One of the most significant structural developments in health care over the past two decades has been the dramatic shift from physicians being in independent practices to being employed by hospitals, or even health plans, and having practices owned by private equity firms. This trend is concerning because it may lead physicians to refer patients more to other services and providers in the hospital system, potentially raising utilization and health spending. Physicians are the gatekeeper to many health services, through their referral power. It may also lead to lower job satisfaction and poorer quality care for patients. A new study at the National Bureau of Economic Research probes these issues. (NBER Paper)

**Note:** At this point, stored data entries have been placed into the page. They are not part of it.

(* ===== verification/Frame.v ===== *)
(** What a step of the exploration leaves alone: every field of the query but the
    result, the step and the local variable; and of the result its required
    variables and its blindness. *)

From S2P Require Import Prelude Types MyMath Keys Tuple Query Rows Engine Exec.
Local Open Scope nat_scope.

Record framed (q q' : SPARQLQuery) : Prop := {
  fm_query : ∃ r s v, q' = set_local_var v (set_pattern_step s (set_result r q));
  fm_req : required_vars (result q') = required_vars (result q);
  fm_blind : blind (result q') = blind (result q)
}.

#[export] Instance framed_refl : Reflexive framed.
Proof. intros q. split; [|done|done]. exists (result q), (pattern_step q), (local_var q). by destruct q. Qed.

#[export] Instance framed_trans : Transitive framed.
Proof.
  intros q1 q2 q3 [(r & s & v & ->) Ha Hb] [(r' & s' & v' & ->) Ha' Hb'].
  split; [by exists r', s', v'|simpl in *; congruence|simpl in *; congruence].
Qed.

Lemma framed_result q r : required_vars r = required_vars (result q) → blind r = blind (result q) →
  framed q (set_result r q).
Proof. intros Ha Hb. split; [|done|done]. by exists r, (pattern_step q), (local_var q). Qed.

Lemma framed_next q q' : framed q q' → framed q (next_step q').
Proof. intros [(r & s & v & ->) ? ?]. split; [|done|done]. by exists r, (S s), v. Qed.

Lemma framed_local q q' v : framed q q' → framed q (set_local_var v q').
Proof. intros [(r & s & v' & ->) ? ?]. split; [|done|done]. by exists r, s, v. Qed.

Lemma add_var2col_frame r v c t r' : add_var2col r v c t = Ok r' →
  required_vars r' = required_vars r ∧ blind r' = blind r.
Proof.
  unfold add_var2col. intros E. repeat (apply bind_Ok in E as (? & ? & E)). by injection E as <-.
Qed.

(** take the binds of a computation that succeeded apart *)
Ltac inv_ok :=
  repeat match goal with
  | H : assert_that _ ≫= _ = Ok _ |- _ => apply bind_Ok in H as ([] & _ & H)
  | H : add_var2col _ _ _ _ ≫= _ = Ok _ |- _ =>
      let r := fresh "r" in let E := fresh "E" in
      apply bind_Ok in H as (r & E & H); apply add_var2col_frame in E as [? ?]
  | H : _ ≫= _ = Ok _ |- _ => apply bind_Ok in H as (? & ? & H)
  | H : (let '(_, _) := ?x in _) = Ok _ |- _ => destruct x
  | H : Ok _ = Ok _ |- _ => apply (inj Ok) in H; subst
  | H : (if ?b then _ else _) = Ok _ |- _ => destruct b eqn:?
  end.

Section frame.
  Context (versatile : bool) `{Config} `{Graph}.

Lemma mark_optional_framed q i b q' : mark_optional q i b = Ok q' → framed q q'.
Proof.
  unfold mark_optional, correct_optional_result. intros E. apply bind_Ok in E as (m & _ & E).
  apply bind_Ok in E as (q1 & E1 & E). apply bind_Ok in E as (ms & _ & E). injection E as <-.
  assert (H1 : framed q q1).
  { destruct (m && negb b); [|by injection E1 as <-]. apply bind_Ok in E1 as (t & _ & E1). injection E1 as <-.
    by apply framed_result. }
  etrans; [exact H1|]. by apply framed_result.
Qed.

Lemma foldM_framed {S} (get : S → SPARQLQuery) (f : S → nat → outcome S) s l s' :
  foldM f s l = Ok s' → (∀ s i s', f s i = Ok s' → framed (get s) (get s')) → framed (get s) (get s').
Proof.
  intros E Hf. apply (foldM_ind f (λ _ s', framed (get s) (get s')) s l s' E); [done|].
  intros l1 x l2 s1 s2 _ H1 H2. etrans; [exact H1|by eapply Hf].
Qed.

Lemma match_rows_framed q c set q' : match_rows q c set = Ok q' → framed q q'.
Proof.
  unfold match_rows. destruct (is_optional q); intros E.
  - apply (foldM_framed id) in E; [done|]. intros s i s' Es. apply bind_Ok in Es as (x & _ & Es).
    by eapply mark_optional_framed.
  - apply bind_Ok in E as (t & _ & E). injection E as <-. by apply framed_result.
Qed.

Lemma swap_tables_framed q ts : framed q (swap_tables q ts).
Proof. unfold swap_tables. destruct (is_optional q); [done|]. by apply framed_result; destruct global_enable_vattr. Qed.

Lemma prune_framed q q1 ts : framed q q1 → framed q (next_step (swap_tables q1 ts)).
Proof. intros Hq. apply framed_next. etrans; [exact Hq|apply swap_tables_framed]. Qed.

Lemma bind_framed q r r' : required_vars r' = required_vars r → blind r' = blind r →
  required_vars r = required_vars (result q) → blind r = blind (result q) →
  framed q (next_step (set_result r' q)).
Proof. intros. apply framed_next, framed_result; congruence. Qed.

Lemma known_to_known_framed q q' : known_to_known q = Ok q' → framed q q'.
Proof.
  unfold known_to_known. intros E. apply bind_Ok in E as (p & _ & E). apply bind_Ok in E as ([[q1 ts] c] & E1 & E).
  injection E as <-. apply prune_framed. apply (foldM_framed (λ st, st.1.1)) in E1; [done|].
  intros [[q2 ts2] c2] i s' Es. unfold known_row in Es. inv_ok; simpl; try done. by eapply mark_optional_framed.
Qed.

Lemma known_to_const_framed q q' : known_to_const q = Ok q' → framed q q'.
Proof.
  unfold known_to_const. intros E. apply bind_Ok in E as (p & _ & E). apply bind_Ok in E as ([[[q1 ts] c] f] & E1 & E).
  injection E as <-. apply prune_framed. apply (foldM_framed (λ st, st.1.1.1)) in E1; [done|].
  intros [[[q2 ts2] c2] f2] i s' Es. unfold const_row in Es. apply bind_Ok in Es as (x & _ & Es).
  apply bind_Ok in Es as ([c3 f3] & _ & Es). inv_ok; simpl; try done. by eapply mark_optional_framed.
Qed.

Lemma known_to_unknown_framed q q' : known_to_unknown q = Ok q' → framed q q'.
Proof.
  unfold known_to_unknown. intros E. apply bind_Ok in E as (p & _ & E).
  apply bind_Ok in E as ([[[t ms] ats] c] & _ & E). inv_ok. apply framed_next, framed_result; simpl;
    [etrans; [eassumption|]|etrans; [eassumption|]]; destruct (is_optional q), global_enable_vattr; done.
Qed.

Lemma one_pattern_framed q q' : execute_one_pattern versatile q = Ok q' → framed q q'.
Proof.
  unfold execute_one_pattern. intros E. apply bind_Ok in E as (d & _ & E). apply bind_Ok in E as ([] & _ & E).
  apply bind_Ok in E as (p & _ & E). apply bind_Ok in E as (ix & _ & E). destruct ix.
  { apply bind_Ok in E as (c & _ & E). destruct (negb _).
    - unfold index_to_known in E. inv_ok. apply framed_next. by eapply match_rows_framed.
    - unfold index_to_unknown in E. inv_ok. apply framed_local. by eapply bind_framed. }
  apply bind_Ok in E as (tp & _ & E). destruct (bool_decide (tp ≠ const_var)).
  { destruct versatile; [|done]. apply bind_Ok in E as ([] & _ & E). apply bind_Ok in E as (s & _ & E).
    apply bind_Ok in E as (o & _ & E).
    destruct s, o; try done; revert E;
      unfold const_unknown_unknown, const_unknown_const, known_unknown_unknown, known_unknown_const; intros E; inv_ok;
      apply framed_next, framed_result; simpl in *; congruence. }
  destruct (global_enable_vattr && (0 <? pred_type p)%Z).
  { apply bind_Ok in E as (s & _ & E). apply bind_Ok in E as (o & _ & E).
    destruct s, o; try done; revert E; unfold const_to_unknown_attr, known_to_unknown_attr; intros E.
    - inv_ok. apply framed_next, framed_result; simpl in *; congruence.
    - apply bind_Ok in E as (p' & _ & E). apply bind_Ok in E as ([] & _ & E). apply bind_Ok in E as (v & _ & E).
      destruct v; inv_ok; apply framed_next, framed_result; simpl in *; congruence. }
  apply bind_Ok in E as (s & _ & E). apply bind_Ok in E as (o & _ & E). destruct s, o; try done.
  - by apply known_to_known_framed.
  - by apply known_to_unknown_framed.
  - by apply known_to_const_framed.
  - unfold const_to_known in E. inv_ok. apply framed_next. by eapply match_rows_framed.
  - unfold const_to_unknown in E. inv_ok. apply framed_next, framed_result; simpl in *; congruence.
Qed.
End frame.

The researchers used Medicare data from 2008 to 2015 (one of the often bizarre things about health care research is the lag of data used for research, which is inexplicable given that most claims-based data is available in close to real time) to construct episodes of care and compare hospital-based and independent doctors. The primary findings were that while hospital-employed physicians have higher spending for the same episode, this is primarily due to outpatient visit prices that are higher in the hospital than they would be in a physician’s office. This is a bizarre location facet of Medicare reimbursement that experts have said should be changed for years, but hospitals have obviously resisted. Another source of increased spending was more home health care use. These increases in spending were offset to some extent by fewer total professional services within an episode, which may reflect a different economic incentive for the hospital-employed physician, who no longer may make more money by delivering more services, but may be salaried. But those fewer professional services occurred among physicians were not associated with the hospital; in fact, hospitals achieved their goal of capturing more of a patient’s care within the hospital’s employed physicians.
So physicians employed by hospitals are much more likely than independent ones to refer within the hospital, where the same service costs more, but use fewer total services. For a long time, I have believed that hospitals should be banned from owning physician practices or employing physicians, other than those who actually full-time treat inpatients, and this research is why that would be an important structural fix to our health spending issues.